(** * GeBaseClient: connection lifecycle, event bus and reconnect supervisor

    A shallow embedding of [gekitchensdk/clients/base_client.py].  The class
    [GeBaseClient] is a mutable object; its methods are modelled as state
    transformers over a record holding the fields the lifecycle code reads and
    writes.  What the methods do to the outside world (scheduling futures on
    the event loop, calling the abstract hooks, logging a warning) is recorded
    in two instrumentation fields, [pending] and [log]. *)

From stdpp Require Import base gmap list strings.
From Stdlib Require Import ZArith Lia.

Local Open Scope Z_scope.

(** ** Data model *)

(** Modelled from the spec: the enumeration [GeClientState] of
    [clients/states.py], which is imported but is not among the sources;
    section 3 of the specification lists its seven members. *)
Inductive GeClientState : Set :=
| INITIALIZING
| AUTHORIZING_OAUTH
| WAITING
| CONNECTED
| DROPPED
| DISCONNECTING
| DISCONNECTED.

#[global] Instance GeClientState_eq_dec : EqDecision GeClientState.
Proof. solve_decision. Defined.

(** Modelled from the spec: the event-name constants of [clients/const.py],
    imported but not among the sources.  Section 6 fixes the vocabulary; only
    the fact that the six names are pairwise different is used below. *)
Definition EVENT_STATE_CHANGED : string := "STATE_CHANGED".
Definition EVENT_CONNECTED : string := "CONNECTED".
Definition EVENT_DISCONNECTED : string := "DISCONNECTED".
Definition EVENT_APPLIANCE_INITIAL_UPDATE : string := "APPLIANCE_INITIAL_UPDATE".
Definition EVENT_APPLIANCE_AVAILABLE : string := "APPLIANCE_AVAILABLE".
Definition EVENT_APPLIANCE_UNAVAILABLE : string := "APPLIANCE_UNAVAILABLE".

Module GeAppliance.
(* ------------------------------------------------------------------ *)
(** ** Concrete runs *)

Lemma payloads_partition_witness :
  exists s f w',
    submit_batches (sample_params "mp" false false) env_middle_failure
                   (repeat sample_row 45) empty_world = (Ret (s, f), w')
    /\ posted w' = posted empty_world
                   ++ map prepare_payloads_for_batch_request
                        (accumulate
                           (map (make_hit (GA_MP_STANDARD_HIT_DETAILS
                                             (sample_params "mp" false false)))
                                (repeat sample_row 45)))
    /\ Permutation (s ++ f)
         (map prepare_payloads_for_batch_request
              (accumulate
                 (map (make_hit (GA_MP_STANDARD_HIT_DETAILS
                                   (sample_params "mp" false false)))
                      (repeat sample_row 45))))
    /\ List.length s + List.length f = (List.length (repeat sample_row 45) + 19) / 20
    /\ stdout (snd (write_to_ga_via_mp (sample_params "mp" false false)
                                       env_middle_failure
                                       (repeat sample_row 45) empty_world))
       = stdout w' ++ [report_line s f].
Proof.
  apply (payloads_partition (sample_params "mp" false false) env_middle_failure
                            (repeat sample_row 45) empty_world).
  intros n body. simpl. destruct (n =? 1); reflexivity.
Defined.
(** X11: which exception a defective payload raises, in the order the body
    of [fetch_market_overview] evaluates: the subscript [data["market_data"]]
    comes first ([TypeError] for a payload that is not an object,
    [KeyError] for a missing key); then [data.get("symbol").upper()]
    ([AttributeError] when the symbol is absent or not a string, whatever
    the market data holds); then the quotes ([TypeError] when the market
    data is not an object, [KeyError] when it has no current price). *)
Theorem overview_of_json_first_error (data : json) :
  ((forall fields, data <> JObj fields) -> overview_of_json data = Raise TypeError)
  /\ (forall fields, data = JObj fields ->
      (Py.lookup "market_data" fields = None ->
         overview_of_json data = Raise (KeyError (JStr "market_data")))
      /\ (forall md, Py.lookup "market_data" fields = Some md ->
          ((Py.lookup "symbol" fields = None
            \/ exists v, Py.lookup "symbol" fields = Some v /\ forall s, v <> JStr s) ->
             overview_of_json data = Raise AttributeError)
          /\ (forall sym, Py.lookup "symbol" fields = Some (JStr sym) ->
              ((forall quotes, md <> JObj quotes) ->
                 overview_of_json data = Raise TypeError)
              /\ (forall quotes, md = JObj quotes ->
                  Py.lookup "current_price" quotes = None ->
                  overview_of_json data = Raise (KeyError (JStr "current_price")))))).
Proof.
  split.
  { intros Hno. destruct data as [| | | | | |fields]; try reflexivity.
    exfalso. exact (Hno fields eq_refl). }
  intros fields ->. unfold overview_of_json. split.
  { intros Emd. simpl. rewrite Emd. reflexivity. }
  intros md Emd. simpl. rewrite Emd. cbn [rbind].
  destruct (Py.lookup "name" fields); cbn [rbind].
  all: split.
  1, 3: intros [Es|(v & Es & Hv)]; rewrite Es; cbn [rbind]; try reflexivity;
        destruct v; try reflexivity; exfalso; eapply Hv; reflexivity.
  all: intros sym Es; rewrite Es; cbn [rbind Py.str_method]; split.
  1, 3: intros Hno; destruct md as [| | | | | |quotes]; try reflexivity;
        exfalso; exact (Hno quotes eq_refl).
  all: intros quotes -> Ecp; simpl; rewrite Ecp; reflexivity.
Qed.

Lemma overview_of_json_first_error_witness :
  overview_of_json (JObj [("symbol", JStr "btc")]) = Raise (KeyError (JStr "market_data"))
  /\ overview_of_json (JObj [("market_data", JNull)]) = Raise AttributeError
  /\ overview_of_json (JObj [("symbol", JStr "btc"); ("market_data", JNull)])
     = Raise TypeError.
Proof.
  split; [|split].
  - exact (proj1 (proj2 (overview_of_json_first_error _)
                    [("symbol", JStr "btc")] eq_refl) eq_refl).
  - exact (proj1 (proj2 (proj2 (overview_of_json_first_error _)
                           [("market_data", JNull)] eq_refl) JNull eq_refl)
             (or_introl eq_refl)).
  - refine (proj1 (proj2 (proj2 (proj2 (overview_of_json_first_error _)
                                   [("symbol", JStr "btc"); ("market_data", JNull)]
                                   eq_refl) JNull eq_refl) "btc" eq_refl) _).
    intros quotes. discriminate.
Defined.

(** X12: [fetch_ohlc] sends exactly one request, the market chart of the
    coin for the number of days asked, and leaves the cache alone, whatever
    comes back.  It raises [RequestException] when there is no response,
    [HTTPError] for a 4xx or 5xx status even if the body carries prices,
    [JSONDecodeError] for a body that is not JSON, and [KeyError] for an
    object without ["prices"]. *)
Theorem fetch_ohlc_failures `{Runtime} (w : world) (id : json) (days : Z) (st : state) :
  let r := MarketChart (Py.str id) days in
  let outcome := fst (fetch_ohlc w id days st) in
  snd (fetch_ohlc w id days st) = after_request st r
  /\ (w r = NoResponse -> outcome = Raise RequestException)
  /\ (forall status body, w r = Response status body ->
      ((400 <= status < 600)%Z -> outcome = Raise (HTTPError status))
      /\ (~ (400 <= status < 600)%Z ->
          (body = None -> outcome = Raise JSONDecodeError)
          /\ (forall fields, body = Some (JObj fields) ->
              Py.lookup "prices" fields = None ->
              outcome = Raise (KeyError (JStr "prices"))))).
Proof.
  intros r outcome. unfold outcome. rewrite fetch_ohlc_eq. fold r. cbn [fst snd].
  split; [reflexivity|]. split; [intros ->; reflexivity|].
  intros status body ->. rewrite checked_json. split.
  - intros [H1 H2]. apply Z.leb_le in H1. apply Z.ltb_lt in H2. rewrite H1, H2. reflexivity.
  - intros Hok.
    assert (Hs : ((400 <=? status) && (status <? 600))%Z = false).
    { destruct (Z.leb_spec 400 status), (Z.ltb_spec status 600); simpl; auto.
      exfalso. apply Hok. lia. }
    rewrite Hs. split.
    + intros ->. reflexivity.
    + intros fields -> Ep. simpl. rewrite Ep. reflexivity.
Qed.

Lemma fetch_ohlc_failures_witness :
  snd (fetch_ohlc (sample_world NoResponse) (JStr "dogecoin") 365 initial_state)
  = after_request initial_state (MarketChart "dogecoin" 365)
  /\ fst (fetch_ohlc (sample_world NoResponse) (JStr "dogecoin") 365 initial_state)
     = Raise (HTTPError 404).
Proof.
  destruct (fetch_ohlc_failures (sample_world NoResponse) (JStr "dogecoin") 365 initial_state)
    as (Hst & _ & Hresp).
  split; [exact Hst|].
  apply (proj1 (Hresp 404%Z None eq_refl)). split; [discriminate | reflexivity].
Defined.

(** ** The pipeline of [analyze_asset] *)

Module PipelineFacts.

Local Open Scope list_scope.

(** [analyze_asset], step by step. *)
Lemma analyze_asset_eq `{Runtime} w symbol st :
  analyze_asset w symbol st =
  match symbol_to_id w symbol st with
  | (Raise e, st1) => (Raise e, st1)
  | (OK id, st1) =>
      if negb (Py.truthy id) then (OK (not_found_message symbol), st1)
      else
        match fetch_market_overview w id st1 with
        | (Raise e, st2) => (Raise e, st2)
        | (OK overview, st2) =>
            match fetch_ohlc w id 365 st2 with
            | (Raise e, st3) => (Raise e, st3)
            | (OK df, st3) =>
                match iloc_last (compute_technicals df) with
                | Raise e => (Raise e, st3)
                | OK latest =>
                    match fear_greed_index w st3 with
                    | (Raise e, st4) => (Raise e, st4)
                    | (OK reading, st4) =>
                        match report_lines overview latest (column_min (tail 30 df))
                                (column_max (tail 30 df)) df (fst reading) (snd reading)
                        with
                        | Raise e => (Raise e, st4)
                        | OK lines => (OK (Str.join Str.nl lines), st4)
                        end
                    end
                end
            end
        end
  end.
Proof.
  unfold analyze_asset, bind.
  destruct (symbol_to_id w symbol st) as [[id|e] st1]; [|reflexivity].
  destruct (negb (Py.truthy id)); [reflexivity|].
  destruct (fetch_market_overview w id st1) as [[overview|e] st2]; [|reflexivity].
  destruct (fetch_ohlc w id 365 st2) as [[df|e] st3]; [|reflexivity].
  unfold lift at 1.
  destruct (iloc_last (compute_technicals df)) as [latest|e]; [|reflexivity].
  destruct (fear_greed_index w st3) as [[[fear_greed fng_text]|e] st4]; [|reflexivity].
  unfold lift, ret. cbn [fst snd].
  destruct (report_lines overview latest (column_min (tail 30 df))
              (column_max (tail 30 df)) df fear_greed fng_text); reflexivity.
Qed.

□ □ □ □ □

- _Aim of the exercise_
Beginning with the very first line of the material, please return exactly each line down to and including the one with "[clients/states.py], which is".

- _Completed task_
(** * GeBaseClient: connection lifecycle, event bus and reconnect supervisor

    A shallow embedding of [gekitchensdk/clients/base_client.py].  The class
    [GeBaseClient] is a mutable object; its methods are modelled as state
    transformers over a record holding the fields the lifecycle code reads and
    writes.  What the methods do to the outside world (scheduling futures on
    the event loop, calling the abstract hooks, logging a warning) is recorded
    in two instrumentation fields, [pending] and [log]. *)

From stdpp Require Import base gmap list strings.
From Stdlib Require Import ZArith Lia.

Local Open Scope Z_scope.

(** ** Data model *)

(** Modelled from the spec: the enumeration [GeClientState] of
    [clients/states.py], which is imported but is not among the sources;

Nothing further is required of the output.